Ada banyak aspek yang bisa dicatat dalam hubungan dengan perjumpaan kekristenan dengan dunia, sebagaimana yang direkam kitab Kisah Para Rasul. Dalam KPR Pasal 4 : 1-22 diungkapkan bagaimana reaksi sebagian orang terhadap pemberitaan kabar kesukaan yang dilakukan dengan berani oleh Petrus dan Yohanes. Imam-imam Bait Allah, Kepala Pengawal dan orang Saduki marah kepada kedua orang itu karena tema kotbah mereka “dalam Yesus ada kebangkitan dari antara orang mati”. Mereka ditangkap dan dijebloskan ke dalam penjara. Namun umat yang percaya akibat kotbah mereka juga bertambah menjadi 5.000 orang laki-laki. Kedua orang itu dihadapkan pada persidangan dan diajukan pertanyaan interogatif : dengan kuasa mana atau dalam nama siapa mereka lakukan kegiatan itu? Mereka tidak gentar mereka makin termotivasi untuk memberitakan tentang Kristus.
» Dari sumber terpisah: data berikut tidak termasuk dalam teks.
Lemma wp_OsMemPoolAdd s m ps new (Q : Z → kstate → Prop) :
  p_addr new = P → p_size new = S →
  pool_links m (g_poolHead s) (p_addr <$> ps) 0 → Forall (pool_in m) ps → StronglySorted pool_apart ps →
  Forall (clear_of P S) ps → pool_in m new →
  (∀ h m', pool_links m' h (p_addr <$> (ps ++ [new])) 0 → Forall (pool_in m') (ps ++ [new]) →
     Q LOS_OK (rset (s <| g_poolHead := h |>) m')) →
  wp (OsMemPoolAdd P S) Q (rset s m).
Proof.
  intros EP ES Hl Hp Ha Hc Hnew HQ. unfold OsMemPoolAdd. wp_steps.
  change (g_poolHead (rset s m)) with (g_poolHead s). change (ram (rset s m)) with m.
  eapply wp_pool_add_loop; [exact Hl|done|done|by eapply pools_fuel|].
  destruct (pool_geom m new Hnew) as (_ & ? & _ & Hm & _). rewrite EP, ES in *.
  assert (is_Some (read32 m (nextPool P))) as Hlink by (eapply mapped_read32; [exact Hm|addrs; lia..]).
  destruct ps as [|q qs _] using rev_ind.
  - simpl in Hl. rewrite Hl. cbn [Z.eqb]. wp_step. wp_steps.
    change ((rset s m) <| g_poolHead := P |>) with (rset (s <| g_poolHead := P |>) m).
    apply wpm_store32; [done|]. wp_step. apply HQ; cbn [app fmap list_fmap].
    + rewrite EP. apply pool_links_one; [done|by rd].
    + apply Forall_singleton. rewrite <- EP. apply pool_in_link; [done|by left|done].
  - assert (p_addr <$> (qs ++ [q]) = (p_addr <$> qs) ++ [p_addr q]) as Eq by by rewrite fmap_app. rewrite Eq in *.
    pose proof Hp as [Hqs [Hq _]%Forall_cons]%Forall_app. pose proof Hc as [_ [Hqc _]%Forall_cons]%Forall_app.
    unfold clear_of in Hqc. destruct (pool_geom m q Hq) as (? & ? & ? & Hmq & _).
    assert (g_poolHead s ≠ 0) as Hh by (destruct qs as [|q1 qs]; destruct Hl as (-> & ? & _); lia).
    rewrite last_snoc. cbn [default id]. destruct (Z.eqb_spec (g_poolHead s) 0); [done|].
    wp_step. apply wpm_store32; [eapply mapped_read32; [exact Hmq|addrs; lia..]|].
    wp_step. apply wpm_store32; [rewrite read32_w32_ne by (addrs; lia); done|]. wp_step.
    rewrite <- (head_id s). apply HQ; [|by apply append_pools].
    rewrite fmap_app, Eq. cbn [fmap list_fmap]. rewrite EP. by apply (append_links m qs q new).
Qed.
End add.
(* ===== verification/Membox.v ===== *)
(** Fixed-size memory pools (mm/los_membox.c), on the byte memory.  A pool starts with
    [LOS_MEMBOX_INFO]: uwBlkSize, uwBlkNum, uwBlkCnt and stFreeList.pstNext; every block
    starts with the word [pstNext] of [LOS_MEMBOX_NODE]. *)

From S2P Require Import Prelude DList Kernel Tick SortLink Mem Pmcu Sched Event Task.

Section Membox.
  Context `{Config} `{Malloc} `{Symbols}.

Definition OS_MEMBOX_MAGIC : Z := 0xa55a5a00.
Definition OS_MEMBOX_TASKID_BITS : Z := 8.
Definition OS_MEMBOX_MAX_TASKID : Z := Z.shiftl 1 OS_MEMBOX_TASKID_BITS - 1.
Definition OS_MEMBOX_TASKID_GET (addr : Z) : Z := Z.land addr OS_MEMBOX_MAX_TASKID.

Definition sizeof_LOS_MEMBOX_INFO : Z := 16.
Definition OS_MEMBOX_NODE_HEAD_SIZE : Z := 4.
Definition OS_MEMBOX_USER_ADDR (node : Z) : Z := u32 (node + OS_MEMBOX_NODE_HEAD_SIZE).
Definition OS_MEMBOX_NODE_ADDR (addr : Z) : Z := u32 (addr - OS_MEMBOX_NODE_HEAD_SIZE).
Definition OS_MEMBOX_NEXT (addr blkSize : Z) : Z := u32 (addr + blkSize).
Definition LOS_MEMBOX_ALIGNED (memAddr : Z) : Z := Z.ldiff (u32 (memAddr + 3)) 3.

(** The addresses of the fields of a pool. *)
Definition uwBlkSize (pool : Z) : Z := pool.
Definition uwBlkNum (pool : Z) : Z := pool + 4.
Definition uwBlkCnt (pool : Z) : Z := pool + 8.
Definition stFreeList (pool : Z) : Z := pool + 12.

Definition OsMemBoxSetMagic (node : Z) : K unit :=
  id ← LOS_CurTaskIDGet;
  store32 node (Z.lor OS_MEMBOX_MAGIC (u8 id)).

Definition OsMemBoxCheckMagic (node : Z) : K Z :=
  next ← load32 node;
  let taskID := OS_MEMBOX_TASKID_GET next in
  mret (if LOSCFG_BASE_CORE_TSK_LIMIT + 1 <? taskID then LOS_NOK
        else if next =? Z.lor OS_MEMBOX_MAGIC taskID then LOS_OK else LOS_NOK).

Definition OsCheckBoxMem (boxInfo node : Z) : K Z :=
  blkSize ← load32 (uwBlkSize boxInfo);
  if blkSize =? 0 then mret LOS_NOK
  else
    let offset := u32 (node - (boxInfo + sizeof_LOS_MEMBOX_INFO)) in
    if negb (offset mod blkSize =? 0) then mret LOS_NOK
    else
      blkNum ← load32 (uwBlkNum boxInfo);
      if blkNum <=? offset / blkSize then mret LOS_NOK
      else OsMemBoxCheckMagic node.

(** The loop that chains [n] more blocks behind [node]; the result is the last one. *)
Fixpoint LOS_MemboxInit_loop (n : nat) (node blkSize : Z) : K Z :=
  match n with
  | O => mret node
  | S n =>
      store32 node (OS_MEMBOX_NEXT node blkSize);;
      next ← load32 node;
      LOS_MemboxInit_loop n next blkSize
  end.

Definition LOS_MemboxInit (pool poolSize blkSize : Z) : K Z :=
  if pool =? 0 then mret LOS_NOK
  else if blkSize =? 0 then mret LOS_NOK
  else if poolSize <? sizeof_LOS_MEMBOX_INFO then mret LOS_NOK
  else
    intSave ← LOS_IntLock;
    let size := LOS_MEMBOX_ALIGNED (u32 (blkSize + OS_MEMBOX_NODE_HEAD_SIZE)) in
    store32 (uwBlkSize pool) size;;
    when (size =? 0) (fail DivByZero);;
    let num := (poolSize - sizeof_LOS_MEMBOX_INFO) / size in
    store32 (uwBlkNum pool) num;;
    store32 (uwBlkCnt pool) 0;;
    if num =? 0 then
      LOS_IntRestore intSave;; mret LOS_NOK
    else
      let node := u32 (pool + sizeof_LOS_MEMBOX_INFO) in
      store32 (stFreeList pool) node;;
      last ← LOS_MemboxInit_loop (Z.to_nat (num - 1)) node size;
      store32 last 0;;
      LOS_IntRestore intSave;;
      mret LOS_OK.

(** [LOS_MemboxAlloc(pool)]; 0 is NULL. *)
Definition LOS_MemboxAlloc (pool : Z) : K Z :=
  if pool =? 0 then mret 0
  else
    intSave ← LOS_IntLock;
    nodeTmp ← load32 (stFreeList pool);
    if negb (nodeTmp =? 0) then
      next ← load32 nodeTmp;
      store32 (stFreeList pool) next;;
      OsMemBoxSetMagic nodeTmp;;
      cnt ← load32 (uwBlkCnt pool);
      store32 (uwBlkCnt pool) (u32 (cnt + 1));;
      LOS_IntRestore intSave;;
      mret (OS_MEMBOX_USER_ADDR nodeTmp)
    else
      LOS_IntRestore intSave;;
      mret 0.

Definition LOS_MemboxFree (pool box : Z) : K Z :=
  if (pool =? 0) || (box =? 0) then mret LOS_NOK
  else
    intSave ← LOS_IntLock;
    let node := OS_MEMBOX_NODE_ADDR box in
    chk ← OsCheckBoxMem pool node;
    if negb (chk =? LOS_OK) then
      LOS_IntRestore intSave;; mret LOS_NOK
    else
      first ← load32 (stFreeList pool);
      store32 node first;;
      store32 (stFreeList pool) node;;
      cnt ← load32 (uwBlkCnt pool);
      store32 (uwBlkCnt pool) (u32 (cnt - 1));;
      LOS_IntRestore intSave;;
      mret LOS_OK.

Definition LOS_MemboxClr (pool box : Z) : K unit :=
  if (pool =? 0) || (box =? 0) then mret tt
  else
    size ← load32 (uwBlkSize pool);
    let n := u32 (size - OS_MEMBOX_NODE_HEAD_SIZE) in
    when (n <=? SECUREC_MEM_MAX_LEN) (store_bytes box (replicate (Z.to_nat n) 0)).

(** [LOS_MemboxStatisticsGet]: the error code and [*maxBlk], [*blkCnt], [*blkSize];
    [out] says that none of the three pointers is NULL. *)
Definition LOS_MemboxStatisticsGet (boxMem : Z) (out : bool) : K (Z * option (Z * Z * Z)) :=
  if (boxMem =? 0) || negb out then mret (LOS_NOK, None)
  else
    maxBlk ← load32 (uwBlkNum boxMem);
    blkCnt ← load32 (uwBlkCnt boxMem);
    blkSize ← load32 (uwBlkSize boxMem);
    mret (LOS_OK, Some (maxBlk, blkCnt, blkSize)).

End Membox.
(* ===== verification/TickFreq.v ===== *)
(** The rest of los_tick.c: start of the tick timer, change of its frequency, busy
    waiting. *)

From S2P Require Import Prelude DList Kernel Tick SortLink Mem Pmcu Sched.

Section TickFreq.
  Context `{Config}.

Definition LOS_MOD_SYS : Z := 0x0.
Definition LOS_MOD_TICK : Z := 0x4.
Definition LOS_ERRNO_SYS_CLOCK_INVALID : Z := LOS_ERRNO_OS_ERROR LOS_MOD_SYS 0x11.
Definition LOS_ERRNO_SYS_HOOK_IS_NULL : Z := LOS_ERRNO_OS_ERROR LOS_MOD_SYS 0x16.
Definition LOS_ERRNO_TICK_PER_SEC_TOO_SMALL : Z := LOS_ERRNO_OS_ERROR LOS_MOD_TICK 0x02.
Definition SysTick_LOAD_RELOAD_Msk : Z := 0xFFFFFF.
Definition OS_SYS_NS_PER_MS : Z := 1000000.
Definition OS_SYS_US_PER_MS : Z := 1000.

(** [SysTickStart] of los_timer.c. *)
Definition SysTickStart : K Z :=
  modify (fun s => s <| tick_freq := OS_SYS_CLOCK |>);;
  mret (if SysTick_LOAD_RELOAD_Msk <? u32 (LOSCFG_BASE_CORE_TICK_RESPONSE_MAX - 1)
        then LOS_ERRNO_TICK_PER_SEC_TOO_SMALL else LOS_OK).

(** [OsTickTimerInit]: the driver of los_timer.c sets all its functions, and its
    interrupt number is in range. *)
Definition OsTickTimerInit : K Z :=
  modify (fun s => s <| tick_periodMax := LOSCFG_BASE_CORE_TICK_RESPONSE_MAX |>);;
  intSave ← LOS_IntLock;
  ret ← SysTickStart;
  freq ← gets tick_freq;
  if negb (ret =? LOS_OK) then LOS_IntRestore intSave;; mret ret
  else if (freq =? 0) || (freq <? LOSCFG_BASE_CORE_TICK_PER_SECOND) then
    LOS_IntRestore intSave;; mret LOS_ERRNO_SYS_CLOCK_INVALID
  else
    modify (fun s => s <| g_sysClock := freq |>);;
    modify (fun s => s <| g_cyclesPerTick := freq / LOSCFG_BASE_CORE_TICK_PER_SECOND |>);;
    modify (fun s => s <| g_sysTimerIsInit := true |>);;
    LOS_IntRestore intSave;;
    mret LOS_OK.

(** [LOS_SysTickClockFreqAdjust(handler, param)]; [handler] is NULL or the call
    [handler(param)]. *)
Definition LOS_SysTickClockFreqAdjust (handler : option (K Z)) : K Z :=
  oldFreq ← gets g_sysClock;
  match handler with
  | None => mret LOS_ERRNO_SYS_HOOK_IS_NULL
  | Some call =>
      intSave ← LOS_IntLock;
      currTimeCycle ← LOS_SysCycleGet;
      freq ← call;
      clock ← gets g_sysClock;
      if (freq =? 0) || (freq =? clock) then
        LOS_IntRestore intSave;; mret LOS_ERRNO_SYS_CLOCK_INVALID
      else
        SysTickReload LOSCFG_BASE_CORE_TICK_RESPONSE_MAX;;
        modify (fun s => s <| g_tickTimerBase := OsTimeConvertFreq currTimeCycle oldFreq freq |>);;
        modify (fun s => s <| g_oldTickTimerBase :=
          OsTimeConvertFreq (g_oldTickTimerBase s) oldFreq freq |>);;
        modify (fun s => s <| g_tickTimerStartTime :=
          OsTimeConvertFreq (g_tickTimerStartTime s) oldFreq freq |>);;
        modify (fun s => s <| tick_freq := freq |>);;
        modify (fun s => s <| g_sysClock := freq |>);;
        modify (fun s => s <| g_cyclesPerTick := freq / LOSCFG_BASE_CORE_TICK_PER_SECOND |>);;
        OsSchedTimeConvertFreq oldFreq;;
        LOS_IntRestore intSave;;
        mret LOS_OK
  end.

Definition LOS_CurrNanosec : K Z :=
  t ← LOS_SysCycleGet;
  clock ← gets g_sysClock;
  when (clock / OS_SYS_NS_PER_MS =? 0) (fail DivByZero);;
  mret (u64 (t * (OS_SYS_NS_PER_SECOND / OS_SYS_NS_PER_MS)) / (clock / OS_SYS_NS_PER_MS)).

(** [while (LOS_SysCycleGet() < endTime) { }]. *)
Fixpoint LOS_UDelay_loop (fuel : nat) (endTime : Z) : K unit :=
  match fuel with
  | O => fail OutOfFuel
  | S fuel =>
      t ← LOS_SysCycleGet;
      if t <? endTime then LOS_UDelay_loop fuel endTime else mret tt
  end.

Definition LOS_UDelay (fuel : nat) (microseconds : Z) : K unit :=
  if microseconds =? 0 then mret tt
  else
    clock ← gets g_sysClock;
    let cycles :=
      u64 (u64 ((microseconds / OS_SYS_US_PER_SECOND) * clock) +
           u64 ((microseconds mod OS_SYS_US_PER_SECOND) * clock) / OS_SYS_US_PER_SECOND) in
    t ← LOS_SysCycleGet;
    LOS_UDelay_loop fuel (u64 (t + cycles)).

End TickFreq.
(* ===== verification/ExcRep.v ===== *)
(** The exception hooks as a list of functions per type of exception: the singly linked lists of
    nodes in the static array, and what registration, removal and an exception do to them. *)

From stdpp Require Import functions.
From S2P Require Import Prelude DList Kernel Tick SortLink Mem Pmcu Sched TickFreq ExcHook.

(** ** The lists of nodes *)

Fixpoint chain (N : gmap Z ExcNode) (h : option Z) (l : list Z) : Prop :=
  match l with
  | [] => h = None
  | i :: l => h = Some i ∧ ∃ n, N !! i = Some n ∧ chain N (exc_next n) l
  end.

Lemma chain_ext N N' h l : (∀ i, i ∈ l → N' !! i = N !! i) → chain N h l → chain N' h l.
Proof.
  revert h. induction l as [|i l IH]; intros h Hl; [done|]. intros (-> & n & En & Hc).
  split; [done|]. exists n. split; [rewrite Hl; [done|set_solver]|]. apply IH; [set_solver|done].
Qed.

Definition fn_of (N : gmap Z ExcNode) (i : Z) : Z :=
  match N !! i with Some n => excHookFn n | None => 0 end.

Lemma chain_node N h l i : chain N h l → i ∈ l → is_Some (N !! i).
Proof.
  revert h. induction l as [|j l IH]; intros h; [set_solver|]. intros (_ & n & En & Hc).
  intros [->|Hi]%elem_of_cons; [by eexists|by eapply IH].
Qed.

(** The node [i] is taken out behind [p], or at the head. *)
Lemma chain_remove N h l1 i l2 n p np :
  NoDup (l1 ++ i :: l2) → chain N h (l1 ++ i :: l2) → N !! i = Some n → last l1 = Some p → N !! p = Some np →
  chain (<[p := np <| exc_next := exc_next n |>]> N) h (l1 ++ l2).
Proof.
  revert h. induction l1 as [|j l1 IH]; intros h HN Hc En Hp Enp; [done|]. cbn [app] in *.
  apply NoDup_cons in HN as [Hj HN]. destruct Hc as (-> & nj & Ej & Hc). split; [done|].
  destruct l1 as [|k l1].
  - injection Hp as ->. exists (nj <| exc_next := exc_next n |>). simplify_eq. rewrite lookup_insert_eq.
    split; [done|]. destruct Hc as (_ & n' & En' & Hc). simplify_eq. cbn [exc_next]. 
    eapply chain_ext; [|exact Hc]. intros x Hx. rewrite lookup_insert_ne; [done|]. set_solver.
  - assert (p ∈ k :: l1) as Hpin by (rewrite last_cons_cons in Hp; apply last_Some in Hp as [l' ->]; set_solver).
    exists nj. rewrite lookup_insert_ne by set_solver. split; [done|].
    apply IH; [done|done|done|by rewrite last_cons_cons in Hp|done].
Qed.

Lemma chain_head_remove N h i l2 n : chain N h (i :: l2) → N !! i = Some n → chain N (exc_next n) l2.
Proof. intros (_ & n' & En' & Hc) En. by simplify_eq. Qed.

(** ** The representation *)

(** The nodes of all lists; the list [EXC_TYPE_END] is that of the free nodes. *)
Definition all_nodes (L : Z → list Z) : list Z := L 0 ++ L 1 ++ L 2 ++ L 3 ++ L 4 ++ L 5.

(** [H k] are the hooks for exceptions of type [k], the one registered last first. *)
Record ERep (N : gmap Z ExcNode) (Hd : gmap Z (option Z)) (L H : Z → list Z) : Prop := {
  e_heads k : 0 ≤ k ≤ 5 → ∃ h, Hd !! k = Some h ∧ chain N h (L k);
  e_fns k : 0 ≤ k < 5 → fn_of N <$> L k = H k;
  e_set k : 0 ≤ k < 5 → Forall (fun f => f ≠ 0) (H k);
  e_free : Forall (fun i => fn_of N i = 0) (L 5);
  e_all : all_nodes L ≡ₚ seqZ 0 LOSCFG_BASE_EXC_HOOK_LIMIT
}.

(** The static variables before the first registration. *)
Record EFresh (N : gmap Z ExcNode) (Hd : gmap Z (option Z)) : Prop := {
  f_heads k : 0 ≤ k ≤ 5 → Hd !! k = Some None;
  f_nodes i : 0 ≤ i < LOSCFG_BASE_EXC_HOOK_LIMIT → ∃ n, N !! i = Some n ∧ excHookFn n = 0
}.

Definition exc_set (s : kstate) (N : gmap Z ExcNode) (Hd : gmap Z (option Z)) : kstate :=
  s <| g_excNodes := N |> <| g_excHeads := Hd |>.

Lemma exc_set_id s : exc_set s (g_excNodes s) (g_excHeads s) = s.
Proof. by destruct s. Qed.

Section access.
  Context (s : kstate) (N : gmap Z ExcNode) (Hd : gmap Z (option Z)).

Lemma wp_get_exc_node i n (Q : ExcNode → kstate → Prop) :
  N !! i = Some n → Q n (exc_set s N Hd) → wp (get_exc_node i) Q (exc_set s N Hd).
Proof. intros E HQ. unfold get_exc_node. wp_steps. unfold exc_set. rsimpl. by rewrite E. Qed.

Lemma wp_mod_exc_node i n f (Q : unit → kstate → Prop) :
  N !! i = Some n → Q tt (exc_set s (<[i := f n]> N) Hd) → wp (mod_exc_node i f) Q (exc_set s N Hd).
Proof. intros E HQ. unfold mod_exc_node. wp_step. eapply wp_get_exc_node; [exact E|]. wp_steps. exact HQ. Qed.

Lemma wp_get_exc_head k h (Q : option Z → kstate → Prop) :
  Hd !! k = Some h → Q h (exc_set s N Hd) → wp (get_exc_head k) Q (exc_set s N Hd).
Proof. intros E HQ. unfold get_exc_head. wp_steps. unfold exc_set. rsimpl. by rewrite E. Qed.

Lemma wp_set_exc_head k h (Q : unit → kstate → Prop) :
  is_Some (Hd !! k) → Q tt (exc_set s N (<[k := h]> Hd)) → wp (set_exc_head k h) Q (exc_set s N Hd).
Proof. intros [h' E] HQ. unfold set_exc_head. wp_step. eapply wp_get_exc_head; [exact E|]. wp_steps. exact HQ. Qed.
End access.

(** ** Membership *)

Lemma in_all L k i : 0 ≤ k ≤ 5 → i ∈ L k → i ∈ all_nodes L.
Proof.
  intros Hk Hi. unfold all_nodes. assert (k = 0 ∨ k = 1 ∨ k = 2 ∨ k = 3 ∨ k = 4 ∨ k = 5) as Hc by lia.
  destruct Hc as [->|[->|[->|[->|[->| ->]]]]]; set_solver.
Qed.

Lemma all_in L i : i ∈ all_nodes L → ∃ k, 0 ≤ k ≤ 5 ∧ i ∈ L k.
Proof.
  unfold all_nodes. rewrite !elem_of_app.
  intros [?|[?|[?|[?|[?|?]]]]]; [exists 0|exists 1|exists 2|exists 3|exists 4|exists 5]; (split; [lia|done]).
Qed.

(** A node moves from the list [j] to the front of the list [k]. *)
Lemma all_move L j k l1 i l2 :
  0 ≤ j ≤ 5 → 0 ≤ k ≤ 5 → j ≠ k → L j = l1 ++ i :: l2 →
  all_nodes (<[k := i :: L k]> (<[j := l1 ++ l2]> L)) ≡ₚ all_nodes L.
Proof.
  intros Hj Hk Hne E. unfold all_nodes.
  assert (j = 0 ∨ j = 1 ∨ j = 2 ∨ j = 3 ∨ j = 4 ∨ j = 5) as Hcj by lia.
  assert (k = 0 ∨ k = 1 ∨ k = 2 ∨ k = 3 ∨ k = 4 ∨ k = 5) as Hck by lia.
  destruct Hcj as [->|[->|[->|[->|[->| ->]]]]]; destruct Hck as [->|[->|[->|[->|[->| ->]]]]]; try done;
    repeat first [rewrite fn_lookup_insert | rewrite fn_lookup_insert_ne by done]; rewrite E; solve_Permutation.
Qed.

Lemma ERep_ext N Hd L H H' : (∀ k, 0 ≤ k < 5 → H' k = H k) → ERep N Hd L H → ERep N Hd L H'.
Proof. intros He [R1 R2 R3 R4 R5]. constructor; try done; intros k Hk; rewrite He by done; auto. Qed.

Section rep.
  Context (N : gmap Z ExcNode) (Hd : gmap Z (option Z)) (L H : Z → list Z) (HR : ERep N Hd L H).

Lemma nodes_nodup : NoDup (all_nodes L).
Proof. rewrite (e_all _ _ _ _ HR). apply NoDup_seqZ. Qed.

Lemma list_nodup k : 0 ≤ k ≤ 5 → NoDup (L k).
Proof.
  intros Hk. pose proof nodes_nodup as HN. unfold all_nodes in HN. rewrite !NoDup_app in HN.
  assert (k = 0 ∨ k = 1 ∨ k = 2 ∨ k = 3 ∨ k = 4 ∨ k = 5) as Hc by lia. intuition (subst; done).
Qed.

Lemma one_list j k i : 0 ≤ j ≤ 5 → 0 ≤ k ≤ 5 → i ∈ L j → i ∈ L k → j = k.
Proof.
  intros Hj Hk Hij Hik. destruct (decide (j = k)) as [|Hne]; [done|]. exfalso.
  apply list_elem_of_split in Hij as (l1 & l2 & E).
  pose proof (all_move L j k l1 i l2 Hj Hk Hne E) as Hp. pose proof nodes_nodup as HN. rewrite <- Hp in HN.
  assert (NoDup (<[k := i :: L k]> (<[j := l1 ++ l2]> L) k)) as HN'.
  { revert HN. unfold all_nodes. rewrite !NoDup_app.
    assert (k = 0 ∨ k = 1 ∨ k = 2 ∨ k = 3 ∨ k = 4 ∨ k = 5) as Hc by lia. intuition (subst; done). }
  rewrite fn_lookup_insert in HN'. apply NoDup_cons in HN' as [? _]. done.
Qed.

Lemma pair_length k : 0 ≤ k < 5 → (length (L k) + length (L 5%Z) ≤ 16)%nat.
Proof.
  intros Hk. assert (length (all_nodes L) = 16%nat) as E by (rewrite (e_all _ _ _ _ HR); by rewrite length_seqZ).
  rewrite <- E, <- length_app. apply submseteq_length, NoDup_submseteq.
  - apply NoDup_app. split; [apply list_nodup; lia|]. split; [|apply list_nodup; lia].
    intros i Hi H5. pose proof (one_list k 5 i ltac:(lia) ltac:(lia) Hi H5). lia.
  - intros i [Hi|Hi]%elem_of_app; eapply in_all; [|exact Hi| |exact Hi]; lia.
Qed.

(** The number of hooks. *)
Lemma hooks_length : (length (L 5) + length (H 0 ++ H 1 ++ H 2 ++ H 3 ++ H 4) = 16)%nat.
Proof.
  assert (length (all_nodes L) = 16%nat) as E by (rewrite (e_all _ _ _ _ HR); by rewrite length_seqZ).
  rewrite <- !(e_fns _ _ _ _ HR) by lia. unfold all_nodes in E. rewrite !length_app, !length_fmap in *. lia.
Qed.

Lemma hook_set k i : 0 ≤ k < 5 → i ∈ L k → fn_of N i ≠ 0.
Proof.
  intros Hk Hi. pose proof (e_set _ _ _ _ HR k Hk) as HF. rewrite Forall_forall in HF.
  apply HF. rewrite <- (e_fns _ _ _ _ HR k Hk). by apply list_elem_of_fmap_2.
Qed.
End rep.

(** ** Registration and removal *)

Lemma fn_of_insert N i n j : fn_of (<[i := n]> N) j = if decide (i = j) then excHookFn n else fn_of N j.
Proof. unfold fn_of. case_decide as E; [subst; by rewrite lookup_insert_eq|by rewrite lookup_insert_ne]. Qed.

Lemma fns_ext N N' (l : list Z) : (∀ i, i ∈ l → fn_of N' i = fn_of N i) → fn_of N' <$> l = fn_of N <$> l.
Proof. intros He. apply list_fmap_ext. intros k i Hi%list_elem_of_lookup_2. by apply He. Qed.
Hal yang amat menarik yang ditunjukkan oleh Petrus dan Yohanes adalah imannya yang teguh kepada Allah. Ia dkk ketika dilarang keras untuk memberitakan kabar kesukaan malahan dengan tegas menyatakan “kita harus lebih taat kepada Allah dari pada kepada manusia” (KPR 5 : 29). Mereka tidak ingin pemberitaan kabar kesukaan yang berdimensi sakral-vertikal dilarang dan dihentikan oleh power politik (dan agama) yang dimiliki segelintir orang di zaman itu, tanpa alasan rasional.
Injil Kristus yang membebaskan dan memyelamatkan itu tidak saja ditentang oleh kaum agama dizaman itu, tokoh politik, tetapi juga mereka yang bergerak dibidang ekonomi. Demetrius tukang perak yang membuat kuil kuilan dewi Artemis dengan penghasilan besar juga menolak Injil karena jika manusia percaya kepada berita Injil maka Dewi Artemis tak punya arti lagi dan produk kuil perak dari Demetrius akan mengalami kebangkrutan. (lihat KPR 19 : 21-40).
Kekristenan yang berbasis Injil tak pernah bisa tunduk oleh kuasa apapun. Para pekabar Injil bisa saja dipenjara karena ia memberitakan Injil, tetapi Firman Allah tidak pernah bisa dipenjara. Firman Allah akan terus menjadi kuasa dinamik ditengah sejarah umat manusia, untuk membawa manusia menuju ke keselamatan sejati.
Perjumpaan Injil dengan umat manusia memang menimbulkan resistensi dari kelompok agama, penguasa, mereka yang bergerak di bidang ekonomi. Namun ada banyak kelompok orang yang bertobat dan percaya kepada Injil.
Bagian Alkitab yang dikutip dibagian awal menyajikan narasi yang mengingatkan kita semua bahwa doa dan pujian kepada Allah memiliki power yang kuat dalam kehidupan orang percaya. Pengalaman Paulus membuktikan hal itu, doa dan puji-pujian didengar Allah sehingga ia bertindak dan membebaskan Paulus dari kondisinya yang terbelenggu.
Kita hidup sekarang ini -tanpa sadar- berada dalam penjara. Penjara sara, penjara denominasi, penjara afiliasi politik dan penjara-penjara lainnya. Apapun yang terjadi Firman Allah tak boleh dipenjara, Firman Allah harus kita hidupkan menjadi kekuatan dinamik yang menuntun arah perjalanan kita menuju masa depan. Kuasa Doa dan Puji-pujian akan terus memperkuat entitas kekristenan kita ditengah realitas dunia.
Selamat Merayakan Hari Minggu. God bless.